Em comunicado que divulgou hoje, o escritório do MISA em Moçambique diz que as ameaças surgem na sequência de uma carta publicada pelo Ikweli, na qual funcionários do Tribunal Administrativo da província de Nampula denunciam situações de alegada má gestão naquela instituição.

Outros funcionários do TA dirigiram-se à redacção do jornal, exigiram os nomes dos autores da carta e pediram que a publicação desmentisse que a denúncia tinha sido feita por pessoas de dentro do tribunal.

Os autores das ameaças disseram, nas instalações do jornal, que os jornalistas que escreveram a matéria com base na carta “pagariam caro”.

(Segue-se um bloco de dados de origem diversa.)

(** * UniSwap V3 swap observation service: amounts, rows and batches

    A shallow embedding of [app/services/uniswap_v3/service.py]
    ([UniSwapV3WSSService] and [UniSwapV3HTTPService]) together with the
    part of the Python semantics the service relies on: true division of
    two [int]s, which produces a binary64 [float], exceptions, list
    comprehensions and a generator with a single [yield]. *)

From Stdlib Require Import ZArith NArith QArith Qabs List String Ascii Bool Lia.
From Stdlib Require Import SpecFloat Lqa.
Import ListNotations.

Local Open Scope Z_scope.

(** ** Python exceptions and the exception monad *)

Inductive exn : Type :=
| OverflowError
| ZeroDivisionError
| BlockNotFound
| ValueError
| OSError.

Inductive result (A : Type) : Type :=
| Ok (a : A)
| Raise (e : exn).

Arguments Ok {A} a.
Arguments Raise {A} e.

Definition bind {A B : Type} (c : result A) (k : A -> result B) : result B :=
  match c with
  | Ok a => k a
  | Raise e => Raise e
  end.

Notation "x <- c ;; k" := (bind c (fun x => k))
  (at level 61, c at next level, right associativity).

(** A list comprehension [[f x for x in xs]] whose element expression may
    raise: elements are evaluated in order and the first exception leaves
    the comprehension, discarding the elements built so far. *)
Fixpoint list_comprehension {A B : Type} (f : A -> result B) (xs : list A)
  : result (list B) :=
  match xs with
  | [] => Ok []
  | x :: xs' =>
      y <- f x ;;
      ys <- list_comprehension f xs' ;;
      Ok (y :: ys)
  end.

(** ** Python floats and [int / int]

    A Python [float] is an IEEE-754 binary64 number; [spec_float] of the
    standard library gives its sign, its integer mantissa [m] and its
    exponent [e], the value being [m * 2^e].  The true division of two
    [int]s returns the float nearest to the exact quotient, ties going to
    the even mantissa; it raises [ZeroDivisionError] on a zero divisor and
    [OverflowError] when the rounded quotient reaches [2^1024]. *)

Module Float.

Definition float : Type := spec_float.

(** Mantissa width, exponent of the least subnormal, and the largest
    exponent a 53-bit mantissa may carry. *)
Definition prec : Z := 53.
Definition emin : Z := -1074.
Definition emax_mant : Z := 971.

(** The fraction [n / (d * 2^e)] kept as an integer numerator and an
    integer denominator. *)
Definition num_at (n e : Z) : Z := n * 2 ^ Z.max 0 (- e).
Definition den_at (d e : Z) : Z := d * 2 ^ Z.max 0 e.

(** Nearest integer to [n / d] for [0 <= n] and [0 < d], ties to even. *)
Definition rne_div (n d : Z) : Z :=
  let q := n / d in
  let r2 := 2 * (n mod d) in
  if r2 <? d then q
  else if d <? r2 then q + 1
  else if Z.even q then q else q + 1.

(** [floor (log2 (n / d))] for [0 < n] and [0 < d]. *)
Definition quot_log2 (n d : Z) : Z :=
  let k := Z.log2 n - Z.log2 d in
  if den_at d k <=? num_at n k then k else k - 1.

Definition int_truediv (a b : Z) : result float :=
  if b =? 0 then Raise ZeroDivisionError
  else
    let negate := xorb (a <? 0) (b <? 0) in
    let n := Z.abs a in
    let d := Z.abs b in
    if n =? 0 then Ok (S754_zero negate)
    else
      let e := Z.max (quot_log2 n d - (prec - 1)) emin in
      let m := rne_div (num_at n e) (den_at d e) in
      let '(m, e) := if m =? 2 ^ prec then (2 ^ (prec - 1), e + 1) else (m, e) in
      if emax_mant <? e then Raise OverflowError
      else
        match m with
        | Zpos p => Ok (S754_finite negate p e)
        | _ => Ok (S754_zero negate)
        end.

(** The rational number a float stands for. *)
Definition to_Q (f : float) : Q :=
  match f with
  | S754_finite s m e =>
      let z := if s then Zneg m else Zpos m in
      match e with
      | Z0 => z # 1
      | Zpos k => (z * Zpos (2 ^ k)) # 1
      | Zneg k => z # (2 ^ k)
      end
  | _ => 0%Q
  end.

(** Sign of the value: [-1], [0] or [1]; both zeros compare equal to 0. *)
Definition sgn (f : float) : Z :=
  match f with
  | S754_finite true _ _ => -1
  | S754_finite false _ _ => 1
  | S754_infinity true => -1
  | S754_infinity false => 1
  | _ => 0
  end.

(** The floats [1.0], [-2.5] and [1000000000000.0]. *)
Definition one : float := S754_finite false 4503599627370496 (-52).
Definition minus_two_and_a_half : float := S754_finite true 5629499534213120 (-51).
Definition ten_to_the_12 : float := S754_finite false 8192000000000000 (-13).

End Float.

Import Float.

(** ** Data handed over by web3

    [LogReceipt] is the decoded [Swap] log: [swap.args] carries the
    recipient and the two signed raw legs, [transactionHash] is a
    [HexBytes] value and [blockNumber] an [int]. *)

Record SwapArgs : Type := {
  recipient : string;
  amount0 : Z;
  amount1 : Z
}.

Record LogReceipt : Type := {
  args : SwapArgs;
  transactionHash : list Byte.byte;
  blockNumber : Z
}.

Record Block : Type := {
  timestamp : Z
}.

(** [bytes.hex()]: two lowercase hexadecimal digits per byte. *)
Definition hex_digit (n : N) : ascii :=
  match n with
  | 0%N => "0" | 1%N => "1" | 2%N => "2" | 3%N => "3"
  | 4%N => "4" | 5%N => "5" | 6%N => "6" | 7%N => "7"
  | 8%N => "8" | 9%N => "9" | 10%N => "a" | 11%N => "b"
  | 12%N => "c" | 13%N => "d" | 14%N => "e" | _ => "f"
  end%char.

Fixpoint bytes_hex (bs : list Byte.byte) : string :=
  match bs with
  | [] => EmptyString
  | b :: bs' =>
      let n := Byte.to_N b in
      String (hex_digit (n / 16)) (String (hex_digit (n mod 16)) (bytes_hex bs'))
  end.

(** ** The repository a service class is bound to

    [app.adapters.repositories.uniswap_v3.repository] is not part of the
    service module; the service reads these attributes of it.  The token
    decimals are what the ERC-20 [decimals()] call returned, a [uint8]
    decoded to a non-negative [int].  [F] is the state of the [_blocks]
    log filter, which [get_new_entries] reads and updates. *)

Record Repository (F : Type) : Type := {
  _token0_decimals : N;
  _token1_decimals : N;
  _token0_symbol : string;
  _token1_symbol : string;
  _contract_address : string;
  get_block : Z -> result Block;
  get_new_entries : F -> list LogReceipt * F
}.

Arguments _token0_decimals {F} _.
Arguments _token1_decimals {F} _.
Arguments _token0_symbol {F} _.
Arguments _token1_symbol {F} _.
Arguments _contract_address {F} _.
Arguments get_block {F} _ _.
Arguments get_new_entries {F} _ _.

(** Two repositories expose the same data when their attributes agree and
    their calls answer alike. *)
Definition same_data {F : Type} (r1 r2 : Repository F) : Prop :=
  _token0_decimals r1 = _token0_decimals r2 /\
  _token1_decimals r1 = _token1_decimals r2 /\
  _token0_symbol r1 = _token0_symbol r2 /\
  _token1_symbol r1 = _token1_symbol r2 /\
  _contract_address r1 = _contract_address r2 /\
  (forall n, get_block r1 n = get_block r2 n) /\
  (forall st, get_new_entries r1 st = get_new_entries r2 st).

(** A service object: [iService] subclasses differ in the class attribute
    [_repository]. *)
Record iService (F : Type) : Type := {
  _repository : Repository F
}.

Arguments _repository {F} _.

(** One row of the observation: chain, pool address, recipient, token0
    symbol, token1 symbol, amount0, amount1, transaction hash, time. *)
Definition Row : Type :=
  (string * string * string * string * string * float * float * string * string)%type.

(** What running a generator to its end gives: the values it yielded, and
    whether it returned ([None]) or an exception left it. *)
Record Generated (A : Type) : Type := {
  yielded : list A;
  raised : option exn
}.

Arguments yielded {A} _.
Arguments raised {A} _.

Section Service.

Context {F : Type}.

Seguidamente, um dos autores do texto, Celestino Manuel, recebeu cinco chamadas telefónicas com ameaças de morte.

Três dos autores das chamadas eram homens e dois mulheres.

“O MISA Moçambique repudia estes actos, considerando-os um grave atentado à liberdade de imprensa, consagrada no artigo 48 da Constituição da República”, lê-se no comunicado.

Aquela organização exige, por isso, “o fim imediato destas interferências e intimidações atípicas de um Estado de direito democrático, como é o caso de Moçambique”, conclui.